Memorandum: On appeal from a judgment convicting him of, inter alia, two counts of rape in the first degree (Penal Law § 130.35 [1], [2]), defendant contends that the indictment was fatally defective because it lacked sufficient specificity to enable him to prepare a defense. We conclude that defendant failed to preserve his contention for our review (see People v Soto, 44 NY2d 683 [1978]; People v Adams, 59 AD3d 928 [2009], lv denied 12 NY3d 813 [2009]). “In any event, that contention lacks merit inasmuch as the time frames set forth in the indictment, [e.g., on or about a day in June 2008], were sufficiently specific in view of the nature of the offense [s] and the age of the victim” (Adams, 59 AD3d at 929 [internal quotation marks omitted]; see People v Franks, 35 AD3d 1286 [2006], lv denied 8 NY3d 922 [2007]; People v Risolo, 261 AD2d 921 [1999]; see generally People v Morris, 61 NY2d 290, 295-296 [1984]).
Defendant further contends that County Court erred in admitting in evidence the medical report of a physician who testified at trial because it was based entirely on inadmissible hearsay.
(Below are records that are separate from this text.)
Lemma create_person_frame_witness :
  keys_ok store_A
  ∧ well_formed snapshot_B None store_A
  ∧ create_person null_default snapshot_B None 30 store_A = Ok (row_B, store_AB)
  ∧ tbl_person store_A !! 0%nat = Some row_A
  ∧ List.length (tbl_person store_AB) = S (List.length (tbl_person store_A))
  ∧ tbl_person store_AB !! List.length (tbl_person store_A) = Some row_B
  ∧ (tbl_person store_AB !! 0%nat = Some row_A
     ∨ (tbl_person store_AB !! 0%nat = Some (Person.set_is_current false row_A)
        ∧ Person.is_current row_A = true
        ∧ Person.group_id row_A = Person.group_id row_B)).
Proof.
  assert (Hkeys : keys_ok store_A)
    by exact (proj1 (apply_all_inv null_default _ _ empty_store_inv)).
  assert (Hcall : create_person null_default snapshot_B None 30 store_A
                  = Ok (row_B, store_AB)) by (vm_compute; reflexivity).
  assert (Hrow : tbl_person store_A !! 0%nat = Some row_A)
    by (vm_compute; reflexivity).
  assert (Hwf : well_formed snapshot_B None store_A) by well_formed_tac.
  destruct (create_person_frame null_default snapshot_B None 30%Z store_A
              store_AB row_B Hkeys Hwf Hcall) as (Hlen & Hlast & Hframe).
  split; [exact Hkeys|]. split; [exact Hwf|].
  split; [exact Hcall|]. split; [exact Hrow|].
  split; [exact Hlen|]. split; [exact Hlast|].
  exact (Hframe 0%nat row_A Hrow).
Defined.

Lemma apply_all_grows (column_default : string → value) (calls : list call)
    (db : Store) :
  tbl_person_history db
    `prefix_of` tbl_person_history (apply_all column_default calls db)
  ∧ tbl_person_group db
      `prefix_of` tbl_person_group (apply_all column_default calls db)
  ∧ tbl_change_set db
      `prefix_of` tbl_change_set (apply_all column_default calls db)
  ∧ (Person.id <$> tbl_person db)
      `prefix_of` (Person.id <$> tbl_person (apply_all column_default calls db)).
Proof.
  revert db. induction calls as [|c calls IH]; intros db; simpl; [done|].
  destruct (create_person _ _ _ _ db) as [[person db']|] eqn:Hcall; [|apply IH].
  destruct (create_person_grows _ _ _ _ _ _ _ Hcall) as (H1 & H2 & H3 & H4).
  destruct (IH db') as (H1' & H2' & H3' & H4').
  repeat split; by etrans.
Qed.

(** X6. Whatever the calls, and from any database, the tables only grow
    at their end: the history records, the groups and the change sets that
    were there stay as they were and where they were, and so do the
    primary keys of the persons. *)
Theorem tables_only_grow (column_default : string → value)
    (calls : list call) (db : Store) :
  tbl_person_history db
    `prefix_of` tbl_person_history (apply_all column_default calls db)
  ∧ tbl_person_group db
      `prefix_of` tbl_person_group (apply_all column_default calls db)
  ∧ tbl_change_set db
      `prefix_of` tbl_change_set (apply_all column_default calls db)
  ∧ (Person.id <$> tbl_person db)
      `prefix_of` (Person.id <$> tbl_person (apply_all column_default calls db)).
Proof. apply apply_all_grows. Qed.

(** X7. On a snapshot of attribute keys, a completed call without a
    change set records one, by "system" for "API person creation", and a
    completed call with a change set of the table records none; the new
    row refers to that change set, and so does the history record the
    call adds: it never takes the change set of the record it retires. *)
Theorem change_set_attribution (column_default : string → value)
    (person_data : gmap string value) (change_set : option ChangeSet.t)
    (now_ts : Z) (db db' : Store) (person : Person.t) :
  well_formed person_data change_set db →
  create_person column_default person_data change_set now_ts db
  = Ok (person, db') →
  match change_set with
  | None =>
      tbl_change_set db'
      = tbl_change_set db
        ++ [ChangeSet.mk (next_change_id db) (Some "system")
              (Some "API person creation")]
      ∧ Person.change person = Some (next_change_id db)
  | Some c =>
      tbl_change_set db' = tbl_change_set db
      ∧ Person.change person = Some (ChangeSet.id c)
  end
  ∧ ∀ h, h ∈ tbl_person_history db' → h ∉ tbl_person_history db →
         PersonHistory.change h = Person.change person.
Proof.
  intros _ Hcall. split; [by eapply create_person_change_set|].
  destruct (create_person_Ok _ _ _ _ _ _ _ Hcall)
    as (change & group & _ & _ & Hperson & _ & Hprev).
  intros h Hin Hnew.
  destruct (first _) as [prev|]; [destruct Hprev as [_ [id Hhist]]|
                                  destruct Hprev as [_ Hhist]];
    rewrite Hhist in Hin; [|done].
  apply elem_of_app in Hin as [Hin| ->%list_elem_of_singleton]; [done|].
  by rewrite Hperson.
Qed.

(** Snapshot B, applied with the change set a clerk recorded to the
    database that holds A: the history record of A refers to the change
    set of the clerk, not to the change set 1 of A. *)
Lemma change_set_attribution_witness :
  create_change_set (Some "clerk") (Some "marriage") store_A
  = Ok (change_clerk, store_A_clerk)
  ∧ well_formed snapshot_B (Some change_clerk) store_A_clerk
  ∧ ∃ db',
      create_person null_default snapshot_B (Some change_clerk) 30
        store_A_clerk
      = Ok (Person.mk 2 1 (Some 2%Z) (Some "Petrova") (Some "Anna") None
              (Some "1990-01-01") (Some "Ж") (Some "123 Main") None None 30
              true,
            db')
      ∧ Person.change row_A = Some 1%Z
      ∧ tbl_change_set db' = tbl_change_set store_A_clerk
      ∧ tbl_person_history db' ≠ tbl_person_history store_A_clerk
      ∧ ∀ h, h ∈ tbl_person_history db' →
             h ∉ tbl_person_history store_A_clerk →
             PersonHistory.change h = Some 2%Z.
Proof.
  assert (Hwf : well_formed snapshot_B (Some change_clerk) store_A_clerk)
    by well_formed_tac.
  split; [vm_compute; reflexivity|]. split; [exact Hwf|].
  eexists.
  assert (Hcall :
    create_person null_default snapshot_B (Some change_clerk) 30 store_A_clerk
    = Ok (Person.mk 2 1 (Some 2%Z) (Some "Petrova") (Some "Anna") None
            (Some "1990-01-01") (Some "Ж") (Some "123 Main") None None 30 true,
          _)) by (vm_compute; reflexivity).
  split; [exact Hcall|]. split; [reflexivity|].
  destruct (change_set_attribution null_default _ _ _ _ _ _ Hwf Hcall)
    as [[Hcs _] Hhist].
  split; [exact Hcs|]. split; [vm_compute; discriminate|exact Hhist].
Defined.

(** ** The write and the reads together *)

Lemma get_person_as_of_current (group_id timestamp : Z) (db : Store)
    (c : Person.t) :
  store_inv db →
  c ∈ tbl_person db →
  current_at group_id timestamp c →
  get_person_as_of group_id timestamp db = Some (dict_of_person c).
Proof.
  intros [Hkeys Hone] Hc Hat. unfold get_person_as_of.
  assert (Hin := proj2 (elem_of_current_at group_id timestamp db c) (conj Hc Hat)).
  destruct (first_order_by_is_Some (λ p, - Person.created_at p)%Z _ _ Hin)
    as [c' Hc'].
  rewrite Hc'.
  apply first_order_by_Some in Hc' as [Hin' _].
  apply elem_of_current_at in Hin' as [Hc' Hat'].
  destruct Hat as (Hg & Hcur & _), Hat' as (Hg' & Hcur' & _).
  assert (c' = c) as ->; [|done].
  apply (NoDup_fmap_eq Person.id (tbl_person db) c' c
           (person_id_nodup _ Hkeys) Hc' Hc).
  apply Hone; try done. congruence.
Qed.

Lemma create_person_new_row (column_default : string → value)
    (person_data : gmap string value) (change_set : option ChangeSet.t)
    (now_ts : Z) (db db' : Store) (person : Person.t) :
  create_person column_default person_data change_set now_ts db
  = Ok (person, db') →
  person ∈ tbl_person db'
  ∧ Person.is_current person = true
  ∧ Person.created_at person = now_ts
  ∧ Person.id person = next_person_id db
  ∧ carries person_data person.
Proof.
  intros Hcall.
  destruct (create_person_Ok _ _ _ _ _ _ _ Hcall)
    as (change & group & _ & _ & Hperson & _ & Hprev).
  split; [|rewrite Hperson; repeat split; try done; apply new_person_carries].
  destruct (first _) as [prev|] eqn:Hfirst; destruct Hprev as [-> _].
  - apply first_order_by_Some in Hfirst as [Hin _].
    apply elem_of_filter_bool in Hin as [Hf _].
    apply andb_true_iff in Hf as [_ Hne%negb_true_iff%bool_decide_eq_false].
    rewrite fmap_app. apply elem_of_app. right. simpl.
    rewrite (update_is_current_ne _ _ person) by done. left.
  - apply elem_of_app. right. left.
Qed.

(** X9. After a completed call, on a snapshot of attribute keys and with
    a change set of the table, on a database that satisfies the invariant,
    the state of the group written to, as of the time of the call or any
    later time, is the row the call inserted, which carries the attributes
    of the snapshot. *)
Theorem read_your_write (column_default : string → value)
    (person_data : gmap string value) (change_set : option ChangeSet.t)
    (now_ts : Z) (db db' : Store) (person : Person.t) (timestamp : Z) :
  store_inv db →
  well_formed person_data change_set db →
  create_person column_default person_data change_set now_ts db
  = Ok (person, db') →
  (now_ts ≤ timestamp)%Z →
  get_person_as_of (Person.group_id person) timestamp db'
  = Some (dict_of_person person)
  ∧ carries person_data person.
Proof.
  intros Hinv _ Hcall Hle.
  destruct (create_person_new_row _ _ _ _ _ _ _ Hcall)
    as (Hin & Hcur & Hnow & _ & Hcarries).
  split; [|done].
  apply get_person_as_of_current; [by eapply create_person_inv|done|].
  split; [done|]. split; [done|]. lia.
Qed.

Lemma read_your_write_witness :
  store_inv store_A
  ∧ well_formed snapshot_B None store_A
  ∧ create_person null_default snapshot_B None 30 store_A = Ok (row_B, store_AB)
  ∧ (30 ≤ 45)%Z
  ∧ get_person_as_of (Person.group_id row_B) 45 store_AB
    = Some (dict_of_person row_B)
  ∧ carries snapshot_B row_B.
Proof.
  assert (Hinv : store_inv store_A)
    by exact (apply_all_inv null_default _ _ empty_store_inv).
  assert (Hcall : create_person null_default snapshot_B None 30 store_A
                  = Ok (row_B, store_AB)) by (vm_compute; reflexivity).
  assert (Hle : (30 ≤ 45)%Z) by lia.
  assert (Hwf : well_formed snapshot_B None store_A) by well_formed_tac.
  split; [exact Hinv|]. split; [exact Hwf|].
  split; [exact Hcall|]. split; [exact Hle|].
  exact (read_your_write null_default snapshot_B None 30%Z store_A store_AB
           row_B 45%Z Hinv Hwf Hcall Hle).
Defined.

Lemma new_person_matches (column_default : string → value)
    (person_data : gmap string value) (id group change now_ts : Z) :
  indexed_keys person_data →
  is_Some (person_data !! "middle_name") ∨ column_default "middle_name" = None →
  matching_predicate person_data
    (new_person column_default person_data id group change now_ts).
Proof.
  intros ([g Hg] & [f Hf] & Hl & [a Ha]) Hmid.
  unfold matching_predicate, same_person_condition, middle_name_condition,
    surname_condition, contact_condition, new_person, get. simpl.
  rewrite Hg, Hf, Ha. simpl. split; [done|]. split; [|split].
  - destruct Hmid as [[m ->]| ->]; [done|]. by destruct (person_data !! _).
  - intros Hmale. rewrite <- Hg in Hmale. destruct (Hl Hmale) as [l ->]. done.
  - split; [eauto|]. by left.
Qed.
Defendant objected to the admission in evidence of that report only with respect to its relevance, however, and he therefore failed to preserve his present contention for our review (see People v Billip, 65 AD3d 430 [2009], lv denied 13 NY3d 834 [2009]; People v Nicholopoulos, 289 AD2d 1087 [2001], lv denied 97 NY2d 758 [2002]). We decline to exercise our power to review that contention as a matter of discretion in the interest of justice (see CPL 470.15 [6] [a]). The sentence is not unduly harsh or severe.
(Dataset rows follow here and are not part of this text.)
(** X8.  Below the speed limit the rotor commands give back the forces
    asked for, with their signs ([f_i = MOTOR_CONSTANT * w_i * |w_i|]):
    the allocation inverts the actuator law wherever no command is
    saturated. *)
Theorem rotor_commands_reproduce_forces (thrust_moment_vec : Vector4 R)
    (transform_matrix : Matrix4 R) :
  0 < MOTOR_CONSTANT P -> 0 <= MAX_ROTOR_VELOCITY P ->
  Forall4 (fun f => Rabs f <=
             MOTOR_CONSTANT P *
             (MAX_ROTOR_VELOCITY P * MAX_ROTOR_VELOCITY P))
          (mulv4 transform_matrix thrust_moment_vec) ->
  map4 (fun w => MOTOR_CONSTANT P * (w * Rabs w))
       (calculateRotorVelocities P thrust_moment_vec transform_matrix)
  = mulv4 transform_matrix thrust_moment_vec.
Proof.
  intros Hk HM (F0 & F1 & F2 & F3).
  rewrite calculateRotorVelocities_law.
  destruct (mulv4 transform_matrix thrust_moment_vec) as [a b c d].
  cbn [w0 w1 w2 w3] in *. unfold map4; cbn [w0 w1 w2 w3].
  rewrite !rotor_law_force by assumption. reflexivity.
Qed.

End IdealRotors.

(** ** Equilibria of the trackers, over the reals *)

Section IdealTracking.
Variable P : MmuavParameters R.
Variable e2r : R -> R -> R -> Matrix3 R.
Local Open Scope R_scope.

Lemma mulv_zero (M : Matrix3 R) : mulv M (mkV3 0 0 0) = mkV3 0 0 0.
Proof.
  cbv [mulv dot mrow0 mrow1 mrow2 vx vy vz]. to_R. f_equal; ring.
Qed.

Lemma vsub_self (v : Vector3 R) : vsub v v = mkV3 0 0 0.
Proof. cbv [vsub vzip vx vy vz]. to_R. f_equal; ring. Qed.

Lemma norm_vertical (a : R) : 0 <= a -> norm (mkV3 0 0 a) = a.
Proof.
  intros Ha. unfold norm, dot; cbn [vx vy vz]. to_R.
  replace (0 * 0 + 0 * 0 + a * a) with (a * a) by ring.
  now apply sqrt_square.
Qed.

(** X9.  With no tracking error and no acceleration asked for, on the
    bare vehicle in Position mode, the desired thrust direction is the
    vertical and the thrust is the weight [m g] times the vertical
    component of the body z axis: level, the vehicle is asked to carry
    exactly its weight, whatever the gains. *)
Theorem hover_thrust_is_weight (s : State R) :
  current_control_mode_ s = POSITION_CONTROL ->
  enable_mass_control_ s = false ->
  enable_manipulator_control_ s = false ->
  v_mv_ s = v_d_ s -> a_d_ s = mkV3 0 0 0 ->
  0 < uav_mass_ s * G P ->
  outcome (trajectoryTracking P (x_mv_ s) s) =
    ([], inr (mkV3 0 0 1, uav_mass_ s * G P * m22 (R_mv_ s))).
Proof.
  intros Em E1 E2 Ev Ea Hw. unfold trajectoryTracking.
  rewrite bind_get, Em. cbn [Z.eqb POSITION_CONTROL Pos.eqb].
  rewrite bind_ret, E1, E2. cbn [orb]. cbv zeta.
  rewrite bind_modify, Ev, Ea, !vsub_self.
  unfold ret, outcome. cbn [fst snd].
  match goal with
  | |- context [norm ?A] =>
      assert (HA : A = mkV3 0 0 (uav_mass_ s * G P))
  end.
  { rewrite !mulv_zero. cbv [vadd vsub vzip vscale vmap E3 vx vy vz].
    to_R. f_equal; ring. }
  rewrite HA, norm_vertical by lra.
  f_equal. f_equal. f_equal.
  - set (w := uav_mass_ s * G P) in *.
    cbv [vdiv vmap vx vy vz]. to_R. f_equal; field; lra.
  - cbv [dot mulv mrow0 mrow1 mrow2 E3 vx vy vz]. to_R. ring.
Qed.


Lemma vadd_zero_r (v : Vector3 R) : vadd v (mkV3 0 0 0) = v.
Proof.
  destruct v as [x y z]. cbv [vadd vzip vx vy vz]. to_R. f_equal; ring.
Qed.


Lemma eqb_refl_R (x : R) : (x !=? x)%S = false.
Proof.
  apply negb_false_iff. cbn [eqb Scalar_R]. unfold Reqb.
  destruct (Req_dec_T x x); [reflexivity|contradiction].
Qed.

Lemma saturation_inside (x lo hi : R) :
  lo <= x <= hi -> saturation x lo hi = x.
Proof.
  intros [L U]. unfold saturation. to_R. unfold Rltb.
  destruct (Rlt_dec hi x); [lra|]. destruct (Rlt_dec x lo); [lra|].
  reflexivity.
Qed.

Lemma attitude_error_of_equal (M : Matrix3 R) :
  veeOperator (mdivs (msub (mmul (adjoint M) M) (mmul (adjoint M) M))
                     (of_Z 2))
  = mkV3 0 0 0.
Proof.
  set (X := mmul (adjoint M) M).
  destruct X as [x00 x01 x02 x10 x11 x12 x20 x21 x22].
  cbv [veeOperator mdivs msub mmap mzip of_rows vmap vzip mrow0 mrow1 mrow2
       m00 m01 m02 m10 m11 m12 m20 m21 m22 vx vy vz].
  to_R. f_equal; field.
Qed.

Lemma cross_zero_l (v : Vector3 R) : cross (mkV3 0 0 0) v = mkV3 0 0 0.
Proof. cbv [cross vx vy vz]. to_R. f_equal; ring. Qed.

Lemma cross_zero_r (v : Vector3 R) : cross v (mkV3 0 0 0) = mkV3 0 0 0.
Proof. cbv [cross vx vy vz]. to_R. f_equal; ring. Qed.

Lemma vscale_zero (k : R) : vscale k (mkV3 0 0 0) = mkV3 0 0 0.
Proof. cbv [vscale vmap vx vy vz]. to_R. f_equal; ring. Qed.

Lemma vadd_zero_zero : vadd (mkV3 0 0 0) (mkV3 0 0 0) = mkV3 0 0 0 :> Vector3 R.
Proof. apply vadd_zero_r. Qed.

(** X11.  When the measured rotation is the desired one and the vehicle
    neither turns nor is asked to turn or accelerate, attitude tracking
    raises no error and asks for no moment, in Position and in Attitude
    mode, with or without an actuation variant. *)
Theorem no_moment_at_rest (b1 b3 : Vector3 R) (s : State R) :
  current_control_mode_ s = POSITION_CONTROL \/
  current_control_mode_ s = ATTITUDE_CONTROL ->
  R_mv_ s = desiredRotation e2r b1 b3 s ->
  omega_mv_ s = mkV3 0 0 0 -> omega_d_ s = mkV3 0 0 0 ->
  alpha_d_ s = mkV3 0 0 0 -> a_d_ s = mkV3 0 0 0 ->
  outcome (attitudeTracking P e2r b1 b3 s) = ([], inr (mkV3 0 0 0)).
Proof.
  intros V HR Hw Hwd Had Ha. unfold desiredRotation in HR.
  unfold attitudeTracking. rewrite bind_get.
  assert (C : (current_control_mode_ s =? POSITION_CONTROL)%Z = true \/
              ((current_control_mode_ s =? POSITION_CONTROL)%Z = false /\
               (current_control_mode_ s =? ATTITUDE_CONTROL)%Z = true)).
  { destruct V as [V|V]; rewrite V; [left|right; split]; reflexivity. }
  destruct C as [E1|[E1 E2]]; rewrite E1, ?E2 in *;
    rewrite bind_modify, bind_get; cbv zeta;
    cbn [R_d_ R_mv_ omega_mv_ omega_d_ alpha_d_ a_d_ k_R_ k_omega_ ro_cm_
         uav_mass_ enable_mass_control_ enable_manipulator_control_
         set_R_d_ set_status_msg_ status_msg_];
    cbv zeta in HR; rewrite <- HR, Hw, Hwd, Had, Ha;
    rewrite attitude_error_of_equal, !mulv_zero, !vsub_self, eqb_refl_R,
            bind_ret, bind_modify;
    rewrite ?cross_zero_l, ?cross_zero_r, ?mulv_zero, ?vscale_zero;
    change (@vzero R _) with (mkV3 0 0 0);
    rewrite ?vsub_self, ?mulv_zero;
    (destruct (enable_manipulator_control_ s || enable_mass_control_ s));
    unfold outcome, ret; cbn [fst snd]; do 2 f_equal;
    cbv [vadd vsub vzip vx vy vz];
    f_equal; (rewrite saturation_inside; to_R; lra).
Qed.

End IdealTracking.

(** ** Saturated outputs *)

Section Saturated.
Context {T : Type} `{Scalar T}.
Variable P : MmuavParameters T.
Variable e2r : T -> T -> T -> Matrix3 T.
Local Open Scope scalar_scope.

Lemma post_true {A} (m : Ctl T A) (s : State T) :
  post m s (fun _ _ => True).
Proof. intros l a s' _. exact I. Qed.

(** The moment that attitude tracking returns is made of three saturated
    numbers. *)
Lemma attitudeTracking_saturates (b1 b3 : Vector3 T) (s : State T) :
  post (attitudeTracking P e2r b1 b3) s
    (fun M_u _ =>
       exists a b c,
         M_u = mkV3 (saturation a (of_Z (-5)) (of_Z 5))
                    (saturation b (of_Z (-5)) (of_Z 5))
                    (saturation c (- lit 25 10) (lit 25 10))).
Proof.
  unfold attitudeTracking.
  eapply post_bind; [apply post_true | intros s0 s1 _].
  eapply post_bind; [apply post_true | intros u s2 _].
  eapply post_bind; [apply post_true | intros s3 s4 _]. cbv zeta.
  eapply post_bind; [apply post_true | intros u' s5 _].
  eapply post_bind; [apply post_true | intros u'' s6 _].
  apply post_ret. eexists. eexists. eexists. reflexivity.
Qed.

(** X12.  Running the desired-rate estimator a second time, without the
    loop raising its flag in between, changes nothing: a tick lowers the
    flag, and the estimator does nothing while the flag is down. *)
Theorem estimator_runs_once_per_flag (t_d t_d' : T) (s : State T) :
  calculateDesiredAngularVelAndAcc t_d'
    (calculateDesiredAngularVelAndAcc t_d s)
  = calculateDesiredAngularVelAndAcc t_d s.
Proof.
  destruct (calc_desired_flag_ s) eqn:F;
    [destruct (current_control_mode_ s =? POSITION_CONTROL)%Z eqn:M|].
  - apply estimator_returns_early. left.
    unfold calculateDesiredAngularVelAndAcc. rewrite F, M. reflexivity.
  - apply Z.eqb_neq in M.
    assert (E : calculateDesiredAngularVelAndAcc t_d s = s)
      by (apply estimator_returns_early; right; exact M).
    rewrite E. apply estimator_returns_early. right. exact M.
  - assert (E : calculateDesiredAngularVelAndAcc t_d s = s)
      by (apply estimator_returns_early; left; exact F).
    rewrite E. apply estimator_returns_early. left. exact F.
Qed.

End Saturated.

Section IdealBounds.
Variable P : MmuavParameters R.
Variable e2r : R -> R -> R -> Matrix3 R.
Local Open Scope R_scope.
In his pro se supplemental brief defendant contends that the conviction is not supported by legally sufficient evidence because the dates of the incidents as alleged in the indictment were inconsistent with the dates of the incidents as established at trial. We reject that contention. The indictment alleged that the incident upon which the. first count was based occurred on a day in June 2008, and it set forth time periods for the remain*1444ing counts that referred to the time period for the first count. The victim testified at trial, however, that the incident upon which the first count was based occurred “towards the end of May” 2008. Where, as here, time is not an essential element of an offense, “the prosecution is not required to prove the exact date and time the charged offenses occurred” (People v Glover, 185 AD2d 458, 460 [1992]; see People v Cunningham, 48 NY2d 938, 940 [1979]). We thus conclude that the variance between the dates alleged in the indictment and the dates established at trial does not render the evidence legally insufficient to support the conviction (see People v Jones, 37 AD3d 1111 [2007], lv denied 8 NY3d 986 [2007]; People v Davis, 15 AD3d 920 [2005], lv denied 4 NY3d 885 [2005], 5 NY3d 787 [2005]; People v Morgan, 246 AD2d 686, 687 [1998], lv denied 91 NY2d 975 [1998]). Defendant failed to preserve for our review his remaining challenges to the legal sufficiency of the evidence (see People v Gray, 86 NY2d 10, 19 [1995]).
Viewing the evidence in light of the elements of the crimes as charged to the jury (see People v Danielson, 9 NY3d 342, 349 [2007]), we conclude that, contrary to the contention of defendant in his pro se supplemental brief, the verdict is not against the weight of the evidence (see generally People v Bleakley, 69 NY2d 490, 495 [1987]). “[Resolution of issues of credibility, as well as the weight to be accorded to the evidence presented, are primarily questions to be determined by the jury . . . , and the testimony of the victim . . . was not so inconsistent or unbelievable as to render it incredible as a matter of law” (People v Witherspoon, 66 AD3d 1456, 1457 [2009], lv denied 13 NY3d 942 [2010] [internal quotation marks omitted]; see People v Black, 38 AD3d 1283,1285 [2007], lv denied 8 NY3d 982 [2007]). Finally, we reject the further contention of defendant in his pro se supplemental brief that the court erred in permitting the People to elicit testimony that defendant threatened the victim with a knife. That testimony was admissible “to explain the victim’s failure to make a prompt complaint” (People v Chase, 277 AD2d 1045 [2000], lv denied 96 NY2d 733 [2001]), “to develop the necessary background and [to] complete the victim’s narrative” (People v Shofkom, 63 AD3d 1286, 1287 [2009], lv denied 13 NY3d 799 [2009], appeal dismissed 13 NY3d 933 [2010]). Present—Scudder, P.J., Smith, Peradotto, Lindley and Green, JJ.